| Exercise description |
Below are records; copy every line among them that contains the word "listener".

| Record excerpts |
(* ===== verification/JsonDecode.v ===== *)
(** * Reading Go values from JSON (encoding/json)

    A decoder takes the current value of a variable and the tree to store into
    it: [null] leaves most variables as they are, an object sets the struct
    fields its members name and keeps the others, and a value of the wrong kind
    is an error.  A member names a field by its exact name or, failing that, by
    its name up to case.  Where an object repeats a member, the last one
    wins. *)
From S2P Require Import Prelude GoStr Utf8 GoFloat Json.
Local Open Scope N_scope.

Definition decoder (A : Type) : Type := A → json → option A.

Definition dec_string : decoder gostring := λ cur v,
  match v with JNull => Some cur | JStr lit => Some (unquote lit) | _ => None end.
Definition dec_bool : decoder bool := λ cur v,
  match v with JNull => Some cur | JBool b => Some b | _ => None end.
(** An [int] takes a number without fraction or exponent that fits 64 bits. *)
Definition dec_int : decoder Z := λ cur v,
  match v with JNull => Some cur | JNum t => Atoi t | _ => None end.
(** A [json.RawMessage] takes any value as it is. *)
Definition dec_raw : decoder (option json) := λ _ v, Some (Some v).

(** [strconv.ParseFloat] on the text of a number; overflow is an error. *)
Definition exp_value (e : gostring) : Z :=
  match e with
  | _ :: g :: ds =>
      if byteN g =? 45 then (- dec_value ds)%Z
      else if byteN g =? 43 then dec_value ds else dec_value (g :: ds)
  | _ => 0%Z
  end.
Definition ParseFloat (t : gostring) : option float64 :=
  let '(neg, u) := match t with
    | c :: u => if byteN c =? 45 then (true, u) else (false, t)
    | [] => (false, []) end in
  '(i, t1) ← parse_int u; '(f, t2) ← parse_frac t1; '(e, _) ← parse_exp t2;
  let r := f64_of_decimal neg (dec_value (i ++ drop 1 f)) (exp_value e - len (drop 1 f)) in
  match r with S754_infinity _ => None | _ => Some r end.
Definition dec_float : decoder float64 := λ cur v,
  match v with JNull => Some cur | JNum t => ParseFloat t | _ => None end.

(** A slice, its elements decoded into fresh zero values. *)
Definition dec_slice {A} (zero : A) (dec : decoder A) : decoder (list A) := λ _ v,
  match v with JNull => Some [] | JArr l => mapM (dec zero) l | _ => None end.

(** A map with string keys: members are added to the map there is. *)
Definition dec_map {A} (zero : A) (dec : decoder A) : decoder (gmap gostring A) := λ cur v,
  match v with
  | JNull => Some ∅
  | JObj ms => foldl (λ acc kv, m ← acc; x ← dec zero kv.2; Some (<[unquote kv.1 := x]> m)) (Some cur) ms
  | _ => None
  end.

(** A pointer: [null] is nil. *)
Definition dec_ptr {A} (zero : A) (dec : decoder A) : decoder (option A) := λ cur v,
  match v with JNull => Some None | _ => Some <$> dec (default zero cur) v end.

Section structs.
Context `{UnicodeData} {A : Type}.

Definition find_field (fields : list (gostring * decoder A)) (key : gostring) : option (decoder A) :=
  match list_find (λ f, f.1 = key) fields with
  | Some (_, (_, d)) => Some d
  | None =>
      match list_find (λ f, EqualFold f.1 key = true) fields with
      | Some (_, (_, d)) => Some d
      | None => None
      end
  end.

Definition dec_member (fields : list (gostring * decoder A)) (acc : option A) (kv : gostring * json)
    : option A :=
  cur ← acc;
  match find_field fields (unquote kv.1) with Some d => d cur kv.2 | None => Some cur end.
Definition dec_struct (fields : list (gostring * decoder A)) : decoder A := λ cur v,
  match v with
  | JNull => Some cur
  | JObj ms => foldl (dec_member fields) (Some cur) ms
  | _ => None
  end.

(** What every field decoder preserves, decoding the struct preserves. *)
Lemma dec_struct_inv (I : A → Prop) fields cur v r :
  Forall (λ fd : gostring * decoder A, ∀ c w q, I c → fd.2 c w = Some q → I q) fields →
  I cur → dec_struct fields cur v = Some r → I r.
Proof.
  intros Hf Hi. destruct v as [| | | | |ms]; try done; cbn [dec_struct]; [by intros [= <-]|].
  assert (∀ key d, find_field fields key = Some d → ∀ c w q, I c → d c w = Some q → I q) as Hfind.
  { intros key d. rewrite Forall_forall in Hf. unfold find_field.
    destruct (list_find (λ f, f.1 = key) fields) as [[i [n d1]]|] eqn:E1;
      [|destruct (list_find (λ f, EqualFold f.1 key = true) fields) as [[i [n d1]]|] eqn:E2; [|done]];
      intros [= <-]; apply (Hf (n, d1)).
    - apply list_find_Some in E1 as (E1 & _). by eapply list_elem_of_lookup_2.
    - apply list_find_Some in E2 as (E2 & _). by eapply list_elem_of_lookup_2. }
  revert cur Hi. induction ms as [|kv ms IH]; intros cur Hi; cbn [foldl]; [by intros [= <-]|].
  unfold dec_member at 2. cbn [mbind option_bind].
  destruct (find_field fields (unquote kv.1)) as [d|] eqn:Hd; [|by apply IH].
  destruct (d cur kv.2) as [q|] eqn:Hq; [by apply IH, (Hfind _ _ Hd _ _ _ Hi Hq)|].
  clear. induction ms; [done|exact IHms].
Qed.
End structs.

Definition quoted (s : gostring) : json := JStr (quote_lit s).

(** Decoding a repeated member, a member in another case and a null. *)
Example dec_struct_ex :
  (dec ← Unmarshal (go "{" ++ quote :: go "A" ++ quote :: go ":1," ++ quote :: go "b" ++ quote :: go ":2,"
     ++ quote :: go "x" ++ quote :: go ":[],  " ++ quote :: go "a" ++ quote :: go ":null}");
   @dec_struct sample_unicode (Z * Z) [(go "a", λ p v, (λ n, (n, p.2)) <$> dec_int p.1 v);
               (go "b", λ p v, (λ n, (p.1, n)) <$> dec_int p.2 v)] (0%Z, 0%Z) dec) = Some (1%Z, 2%Z).
Proof. vm_compute. reflexivity. Qed.
Example parse_float_ex :
  ParseFloat (go "-12.50e1") = Some (f64_of_Z (-125)) ∧ ParseFloat (go "0.85") = Some (f64_lit 85 100)
  ∧ ParseFloat (go "1e999") = None.
Proof. vm_compute. repeat split; reflexivity. Qed.
(* ===== verification/Sni.v ===== *)
(** * The SNI parser and the transparent listener — internal/proxy/sni.go, transparent.go

    [parseSNI] reads the server name of a TLS ClientHello, byte by byte with
    Go's bounds-checked indexing: an access out of range is [Panic].
    [transparent_conn] is what the transparent listener decides for one
    connection. *)
From S2P Require Import Prelude GoStr Utf8 Domain.
Local Open Scope Z_scope.

Definition sni_err {A} (msg : string) : res gostring A := Err (go msg).
Definition errNoSNI {A} : res gostring A := sni_err "client hello has no SNI extension".

Definition u8 (s : gostring) (i : Z) : res gostring Z := b ← index s i; Ok (byteZ b).
(** [binary.BigEndian.Uint16] *)
Definition be16 (s : gostring) : res gostring Z :=
  lo ← u8 s 1; hi ← u8 s 0; Ok (Z.lor lo (Z.shiftl hi 8)).

(** ... on [s[i:j]] *)
Definition u16 (s : gostring) (i j : Z) : res gostring Z := t ← slice s i j; be16 t.

(** The loop over the names of a server-name list. *)
Fixpoint sni_names (fuel : nat) (l : gostring) : res gostring gostring :=
  match fuel with
  | 0%nat => Panic
  | S k =>
      if 3 <=? len l then
        nameType ← u8 l 0;
        nameLen ← u16 l 1 3;
        if len l <? 3 + nameLen then sni_err "tls: SNI name truncated"
        else if nameType =? 0 then slice l 3 (3 + nameLen)
        else rest ← slice l (3 + nameLen) (len l); sni_names k rest
      else errNoSNI
  end.

(** The loop over the extensions. *)
Fixpoint sni_exts (fuel : nat) (exts : gostring) : res gostring gostring :=
  match fuel with
  | 0%nat => Panic
  | S k =>
      if 4 <=? len exts then
        extType ← u16 exts 0 2;
        extDataLen ← u16 exts 2 4;
        if len exts <? 4 + extDataLen then sni_err "tls: extension truncated"
        else
          extData ← slice exts 4 (4 + extDataLen);
          if extType =? 0 then
            if len extData <? 2 then sni_err "tls: short SNI list"
            else
              listLen ← u16 extData 0 2;
              if len extData <? 2 + listLen then sni_err "tls: SNI list truncated"
              else l ← slice extData 2 (2 + listLen); sni_names (S (length l)) l
          else rest ← slice exts (4 + extDataLen) (len exts); sni_exts k rest
      else errNoSNI
  end.

(** The body of the ClientHello. *)
Definition sni_body (body : gostring) : res gostring gostring :=
  if len body <? 2 + 32 + 1 then sni_err "tls: hello too short"
  else
    let p := 34 in
    sidLen ← u8 body p;
    let p := p + 1 in
    if len body <? p + sidLen then sni_err "tls: bad session id"
    else
      let p := p + sidLen in
      if len body <? p + 2 then sni_err "tls: missing cipher suites length"
      else
        csLen ← u16 body p (len body);
        let p := p + 2 in
        if len body <? p + csLen then sni_err "tls: bad cipher suites"
        else
          let p := p + csLen in
          if len body <? p + 1 then sni_err "tls: missing compression methods length"
          else
            cmLen ← u8 body p;
            let p := p + 1 in
            if len body <? p + cmLen then sni_err "tls: bad compression methods"
            else
              let p := p + cmLen in
              if len body <? p + 2 then sni_err "tls: missing extensions length"
              else
                extLen ← u16 body p (len body);
                let p := p + 2 in
                if len body <? p + extLen then sni_err "tls: extensions truncated"
                else exts ← slice body p (p + extLen); sni_exts (S (length exts)) exts.

Definition parseSNI (data : gostring) : res gostring gostring :=
  if len data <? 5 then sni_err "tls: short record header"
  else
    t ← u8 data 0;
    if negb (t =? 22) then sni_err "tls: not a handshake record"
    else
      recLen ← u16 data 3 5;
      if len data <? 5 + recLen then sni_err "tls: record truncated"
      else
        hs ← slice data 5 (5 + recLen);
        if len hs <? 4 then sni_err "tls: short handshake"
        else
          ht ← u8 hs 0;
          if negb (ht =? 1) then sni_err "tls: not a ClientHello"
          else
            h1 ← u8 hs 1; h2 ← u8 hs 2; h3 ← u8 hs 3;
            let hsLen := Z.lor (Z.lor (Z.shiftl h1 16) (Z.shiftl h2 8)) h3 in
            if len hs <? 4 + hsLen then sni_err "tls: handshake truncated"
            else body ← slice hs 4 (4 + hsLen); sni_body body.

(** ** The transparent listener *)

(** [bufio.Reader.Peek] on a connection that has delivered [input]: an error
    when the buffer is too small or the input ends first. *)
Definition buffer_size : Z := 16 * 1024.
Definition Peek (input : gostring) (n : Z) : option gostring :=
  if buffer_size <? n then None else if len input <? n then None else Some (sub input 0 n).

(** What becomes of a connection: closed, or handed to goproxy as if a CONNECT
    to the host had come first, with the bytes read so far replayed. *)
Inductive conn_fate := Closed | Spliced (stream : gostring).

Definition crlf : gostring := [chr 13; chr 10].
Definition connect_request (host : gostring) : gostring :=
  go "CONNECT " ++ host ++ go ":443 HTTP/1.1" ++ crlf ++ go "Host: " ++ host ++ go ":443" ++ crlf ++ crlf.

Definition handleTransparent `{UnicodeData} (domains : Filter) (input : gostring) : res gostring conn_fate :=
  match Peek input 5 with
  | None => Ok Closed
  | Some header =>
      t ← u8 header 0;
      if negb (t =? 22) then Ok Closed
      else
        hi ← u8 header 3; lo ← u8 header 4;
        let recLen := Z.lor (Z.shiftl hi 8) lo in
        if (recLen <=? 0) || (16 * 1024 <? recLen) then Ok Closed
        else
          match Peek input (5 + recLen) with
          | None => Ok Closed
          | Some hello =>
              match parseSNI hello with
              | Panic => Panic
              | Err _ => Ok Closed
              | Ok host =>
                  if negb (ShouldIntercept domains host) then Ok Closed
                  else Ok (Spliced (connect_request host ++ input))
              end
          end
  end.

| Solution for this problem |
(** * The SNI parser and the transparent listener — internal/proxy/sni.go, transparent.go
    [transparent_conn] is what the transparent listener decides for one
(** ** The transparent listener *)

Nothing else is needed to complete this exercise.